**REQUIRED ACTION:** Please copy out all the data. Every detail stays the same.

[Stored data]
Lemma archive_ok_remove u spaceId archive :
  archive_ok archive → archive_ok (removeArchivedTab u spaceId archive).
Proof.
  intros (Hnd & Hlen & Hs & Hv). unfold removeArchivedTab. case_match; [done|].
  split; [|split; [|split]].
  - eapply sublist_NoDup; [done|]. apply fmap_sublist, sublist_filter.
  - pose proof (length_filter (λ tab, ¬ (a_url tab = u ∧ a_spaceId tab = spaceId)) archive).
    lia.
  - by apply StronglySorted_filter.
  - apply Forall_forall. intros t [_ Ht]%list_elem_of_filter.
    rewrite Forall_forall in Hv. by apply Hv.
Qed.

(** X12: [addArchivedTab] and [removeArchivedTab] keep the stored archive well
    formed, whatever their arguments (a missing or incomplete [tabData], an
    empty URL or space id included): one record per URL, at most
    [MAX_ARCHIVED_TABS] records, newest first, each with a URL, a name and
    a space id. *)
Theorem archive_ok_kept now td u spaceId archive :
  archive_ok archive →
  archive_ok (addArchivedTab now td archive)
  ∧ archive_ok (removeArchivedTab u spaceId archive).
Proof. intros Hok. split; [by apply archive_ok_add|by apply archive_ok_remove]. Qed.

Lemma small_archive_ok : archive_ok small_archive.
Proof.
  split; [by_compute|]. split; [vm_compute; lia|]. split.
  - repeat constructor; simpl; lia.
  - repeat constructor; done.
Defined.

(** X12, witness: the archive of two records, a closed tab added and a record removed. *)
Lemma archive_ok_kept_sample :
  archive_ok (addArchivedTab 3000 (Some closed_tab) small_archive)
  ∧ archive_ok (removeArchivedTab "https://a.example/" 5 small_archive).
Proof. apply (archive_ok_kept 3000 (Some closed_tab)), small_archive_ok. Defined.

(** X13: removing a record of a well-formed archive by its URL and space
    id, as restoring a tab does, leaves exactly the records with another
    URL, at least one fewer than before; a tab with that URL that is closed
    afterwards is archived again, whatever its space. *)
Theorem restore_then_archive_again archive r now td :
  archive_ok archive → r ∈ archive →
  a_url td = a_url r → a_name td ≠ "" → a_spaceId td ≠ 0 →
  let restored := removeArchivedTab (a_url r) (a_spaceId r) archive in
  (∀ t, t ∈ restored ↔ t ∈ archive ∧ a_url t ≠ a_url r)
  ∧ (length restored < length archive)%nat
  ∧ stamp now td ∈ addArchivedTab now (Some td) restored.
Proof.
  intros (Hnd & Hlen & Hs & Hv) Hr Hu Hn Hsp restored.
  rewrite Forall_forall in Hv. destruct (Hv r Hr) as (Hr1 & _ & Hr3).
  assert (Hres : restored
    = filter (λ tab, ¬ (a_url tab = a_url r ∧ a_spaceId tab = a_spaceId r)) archive).
  { unfold restored, removeArchivedTab. by rewrite !bool_decide_eq_false_2. }
  assert (Hmem : ∀ t, t ∈ restored ↔ t ∈ archive ∧ a_url t ≠ a_url r).
  { intros t. rewrite Hres, list_elem_of_filter. split.
    - intros [Hne Ht]. split; [done|]. intros Heq. apply Hne. split; [done|].
      by rewrite (NoDup_fmap_elem_eq a_url archive t r Hnd Ht Hr Heq).
    - intros [Ht Hne]. split; [|done]. intros [? _]. done. }
  split; [exact Hmem|]. split.
  { rewrite Hres. apply (length_filter_lt _ _ r); [done|]. intros H. by apply H. }
  assert (Hshort : (length restored < MAX_ARCHIVED_TABS)%nat).
  { assert (length restored < length archive)%nat; [|lia].
    rewrite Hres. apply (length_filter_lt _ _ r); [done|]. intros H. by apply H. }
  rewrite addArchivedTab_new.
  - rewrite take_ge.
    + rewrite sorted_perm. apply elem_of_app. right. left.
    + rewrite sorted_perm, length_app. simpl. lia.
  - by rewrite Hu.
  - done.
  - done.
  - intros t Ht%Hmem. rewrite Hu. tauto.
Qed.

(** X13, witness: the older record of the archive of two, restored and
    archived again from space 7. *)
Lemma restore_then_archive_again_sample :
  let r := mkArchivedTab "https://a.example/" "A" 5 1000 in
  let td := mkArchivedTab "https://a.example/" "A again" 7 0 in
  let restored := removeArchivedTab (a_url r) (a_spaceId r) small_archive in
  (∀ t, t ∈ restored ↔ t ∈ small_archive ∧ a_url t ≠ a_url r)
  ∧ (length restored < length small_archive)%nat
  ∧ stamp 3000 td ∈ addArchivedTab 3000 (Some td) restored.
Proof.
  apply (restore_then_archive_again small_archive
           (mkArchivedTab "https://a.example/" "A" 5 1000) 3000
           (mkArchivedTab "https://a.example/" "A again" 7 0)).
  - apply small_archive_ok.
  - right. left.
  - reflexivity.
  - discriminate.
  - discriminate.
Defined.

(** ** Pinned Tab State *)

(** X14: for a tab id other than 0, [getPinnedTabState] after
    [setPinnedTabState] gives the state that was set, an empty or missing
    [pinnedUrl] and [bookmarkId] read as null, and the states of the other
    tabs are as before; after [removePinnedTabState] the tab has no state,
    and the stored object is the one from before the two calls when the tab
    had no state then.  With the tab id 0 nothing is stored and nothing is
    found. *)
Theorem pinned_state_round_trip tabId s states :
  tabId ≠ 0 →
  let stored := setPinnedTabState tabId (Some s) states in
  getPinnedTabState tabId stored
  = Some (mkPinnedState (or_null (pinnedUrl s)) (or_null (bookmarkId s)))
  ∧ (∀ other, other ≠ tabId →
       getPinnedTabState other stored = getPinnedTabState other states)
  ∧ getPinnedTabState tabId (removePinnedTabState tabId stored) = None
  ∧ (states !! tabId = None → removePinnedTabState tabId stored = states)
  ∧ setPinnedTabState 0 (Some s) states = states
  ∧ getPinnedTabState 0 states = None.
Proof.
  intros Hid stored. unfold stored, getPinnedTabState, setPinnedTabState, removePinnedTabState.
  rewrite !(bool_decide_eq_false_2 (tabId = 0)) by done.
  rewrite lookup_insert_eq. split; [done|]. split; [|split; [|split; [|done]]].
  - intros other Hne. case_bool_decide; [done|]. by rewrite lookup_insert_ne.
  - by rewrite lookup_delete_eq.
  - intros Hnone. by rewrite delete_insert_id.
Qed.

(** X14, witness: tab 41, with an empty [bookmarkId]. *)
Lemma pinned_state_round_trip_sample :
  let s := mkPinnedState (Some "https://docs.example/d/1") (Some "") in
  let stored := setPinnedTabState 41 (Some s) doc_states in
  getPinnedTabState 41 stored
  = Some (mkPinnedState (or_null (pinnedUrl s)) (or_null (bookmarkId s)))
  ∧ (∀ other, other ≠ 41 →
       getPinnedTabState other stored = getPinnedTabState other doc_states)
  ∧ getPinnedTabState 41 (removePinnedTabState 41 stored) = None
  ∧ (doc_states !! 41 = None → removePinnedTabState 41 stored = doc_states)
  ∧ setPinnedTabState 0 (Some s) doc_states = doc_states
  ∧ getPinnedTabState 0 doc_states = None.
Proof.
  apply (pinned_state_round_trip 41
           (mkPinnedState (Some "https://docs.example/d/1") (Some "")) doc_states).
  lia.
Defined.

Lemma js_find_unique {A} (p : A → bool) l x :
  x ∈ l → p x = true → (∀ y, y ∈ l → p y = true → y = x) → js_find p l = Some x.
Proof.
  intros Hx Hp Hu. destruct (js_find_is_Some p l x Hx Hp) as [y Hy].
  rewrite Hy. f_equal. apply js_find_Some in Hy as [Hy Hpy]. by apply Hu.
Qed.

**OUTPUT BELOW:**
Lemma archive_ok_remove u spaceId archive :
  archive_ok archive → archive_ok (removeArchivedTab u spaceId archive).
Proof.
  intros (Hnd & Hlen & Hs & Hv). unfold removeArchivedTab. case_match; [done|].
  split; [|split; [|split]].
  - eapply sublist_NoDup; [done|]. apply fmap_sublist, sublist_filter.
  - pose proof (length_filter (λ tab, ¬ (a_url tab = u ∧ a_spaceId tab = spaceId)) archive).
    lia.
  - by apply StronglySorted_filter.
  - apply Forall_forall. intros t [_ Ht]%list_elem_of_filter.
    rewrite Forall_forall in Hv. by apply Hv.
Qed.

(** X12: [addArchivedTab] and [removeArchivedTab] keep the stored archive well
    formed, whatever their arguments (a missing or incomplete [tabData], an
    empty URL or space id included): one record per URL, at most
    [MAX_ARCHIVED_TABS] records, newest first, each with a URL, a name and
    a space id. *)
Theorem archive_ok_kept now td u spaceId archive :
  archive_ok archive →
  archive_ok (addArchivedTab now td archive)
  ∧ archive_ok (removeArchivedTab u spaceId archive).
Proof. intros Hok. split; [by apply archive_ok_add|by apply archive_ok_remove]. Qed.

Lemma small_archive_ok : archive_ok small_archive.
Proof.
  split; [by_compute|]. split; [vm_compute; lia|]. split.
  - repeat constructor; simpl; lia.
  - repeat constructor; done.
Defined.

(** X12, witness: the archive of two records, a closed tab added and a record removed. *)
Lemma archive_ok_kept_sample :
  archive_ok (addArchivedTab 3000 (Some closed_tab) small_archive)
  ∧ archive_ok (removeArchivedTab "https://a.example/" 5 small_archive).
Proof. apply (archive_ok_kept 3000 (Some closed_tab)), small_archive_ok. Defined.

(** X13: removing a record of a well-formed archive by its URL and space
    id, as restoring a tab does, leaves exactly the records with another
    URL, at least one fewer than before; a tab with that URL that is closed
    afterwards is archived again, whatever its space. *)
Theorem restore_then_archive_again archive r now td :
  archive_ok archive → r ∈ archive →
  a_url td = a_url r → a_name td ≠ "" → a_spaceId td ≠ 0 →
  let restored := removeArchivedTab (a_url r) (a_spaceId r) archive in
  (∀ t, t ∈ restored ↔ t ∈ archive ∧ a_url t ≠ a_url r)
  ∧ (length restored < length archive)%nat
  ∧ stamp now td ∈ addArchivedTab now (Some td) restored.
Proof.
  intros (Hnd & Hlen & Hs & Hv) Hr Hu Hn Hsp restored.
  rewrite Forall_forall in Hv. destruct (Hv r Hr) as (Hr1 & _ & Hr3).
  assert (Hres : restored
    = filter (λ tab, ¬ (a_url tab = a_url r ∧ a_spaceId tab = a_spaceId r)) archive).
  { unfold restored, removeArchivedTab. by rewrite !bool_decide_eq_false_2. }
  assert (Hmem : ∀ t, t ∈ restored ↔ t ∈ archive ∧ a_url t ≠ a_url r).
  { intros t. rewrite Hres, list_elem_of_filter. split.
    - intros [Hne Ht]. split; [done|]. intros Heq. apply Hne. split; [done|].
      by rewrite (NoDup_fmap_elem_eq a_url archive t r Hnd Ht Hr Heq).
    - intros [Ht Hne]. split; [|done]. intros [? _]. done. }
  split; [exact Hmem|]. split.
  { rewrite Hres. apply (length_filter_lt _ _ r); [done|]. intros H. by apply H. }
  assert (Hshort : (length restored < MAX_ARCHIVED_TABS)%nat).
  { assert (length restored < length archive)%nat; [|lia].
    rewrite Hres. apply (length_filter_lt _ _ r); [done|]. intros H. by apply H. }
  rewrite addArchivedTab_new.
  - rewrite take_ge.
    + rewrite sorted_perm. apply elem_of_app. right. left.
    + rewrite sorted_perm, length_app. simpl. lia.
  - by rewrite Hu.
  - done.
  - done.
  - intros t Ht%Hmem. rewrite Hu. tauto.
Qed.

(** X13, witness: the older record of the archive of two, restored and
    archived again from space 7. *)
Lemma restore_then_archive_again_sample :
  let r := mkArchivedTab "https://a.example/" "A" 5 1000 in
  let td := mkArchivedTab "https://a.example/" "A again" 7 0 in
  let restored := removeArchivedTab (a_url r) (a_spaceId r) small_archive in
  (∀ t, t ∈ restored ↔ t ∈ small_archive ∧ a_url t ≠ a_url r)
  ∧ (length restored < length small_archive)%nat
  ∧ stamp 3000 td ∈ addArchivedTab 3000 (Some td) restored.
Proof.
  apply (restore_then_archive_again small_archive
           (mkArchivedTab "https://a.example/" "A" 5 1000) 3000
           (mkArchivedTab "https://a.example/" "A again" 7 0)).
  - apply small_archive_ok.
  - right. left.
  - reflexivity.
  - discriminate.
  - discriminate.
Defined.

(** ** Pinned Tab State *)

(** X14: for a tab id other than 0, [getPinnedTabState] after
    [setPinnedTabState] gives the state that was set, an empty or missing
    [pinnedUrl] and [bookmarkId] read as null, and the states of the other
    tabs are as before; after [removePinnedTabState] the tab has no state,
    and the stored object is the one from before the two calls when the tab
    had no state then.  With the tab id 0 nothing is stored and nothing is
    found. *)
Theorem pinned_state_round_trip tabId s states :
  tabId ≠ 0 →
  let stored := setPinnedTabState tabId (Some s) states in
  getPinnedTabState tabId stored
  = Some (mkPinnedState (or_null (pinnedUrl s)) (or_null (bookmarkId s)))
  ∧ (∀ other, other ≠ tabId →
       getPinnedTabState other stored = getPinnedTabState other states)
  ∧ getPinnedTabState tabId (removePinnedTabState tabId stored) = None
  ∧ (states !! tabId = None → removePinnedTabState tabId stored = states)
  ∧ setPinnedTabState 0 (Some s) states = states
  ∧ getPinnedTabState 0 states = None.
Proof.
  intros Hid stored. unfold stored, getPinnedTabState, setPinnedTabState, removePinnedTabState.
  rewrite !(bool_decide_eq_false_2 (tabId = 0)) by done.
  rewrite lookup_insert_eq. split; [done|]. split; [|split; [|split; [|done]]].
  - intros other Hne. case_bool_decide; [done|]. by rewrite lookup_insert_ne.
  - by rewrite lookup_delete_eq.
  - intros Hnone. by rewrite delete_insert_id.
Qed.

(** X14, witness: tab 41, with an empty [bookmarkId]. *)
Lemma pinned_state_round_trip_sample :
  let s := mkPinnedState (Some "https://docs.example/d/1") (Some "") in
  let stored := setPinnedTabState 41 (Some s) doc_states in
  getPinnedTabState 41 stored
  = Some (mkPinnedState (or_null (pinnedUrl s)) (or_null (bookmarkId s)))
  ∧ (∀ other, other ≠ 41 →
       getPinnedTabState other stored = getPinnedTabState other doc_states)
  ∧ getPinnedTabState 41 (removePinnedTabState 41 stored) = None
  ∧ (doc_states !! 41 = None → removePinnedTabState 41 stored = doc_states)
  ∧ setPinnedTabState 0 (Some s) doc_states = doc_states
  ∧ getPinnedTabState 0 doc_states = None.
Proof.
  apply (pinned_state_round_trip 41
           (mkPinnedState (Some "https://docs.example/d/1") (Some "")) doc_states).
  lia.
Defined.

Lemma js_find_unique {A} (p : A → bool) l x :
  x ∈ l → p x = true → (∀ y, y ∈ l → p y = true → y = x) → js_find p l = Some x.
Proof.
  intros Hx Hp Hu. destruct (js_find_is_Some p l x Hx Hp) as [y Hy].
  rewrite Hy. f_equal. apply js_find_Some in Hy as [Hy Hpy]. by apply Hu.
Qed.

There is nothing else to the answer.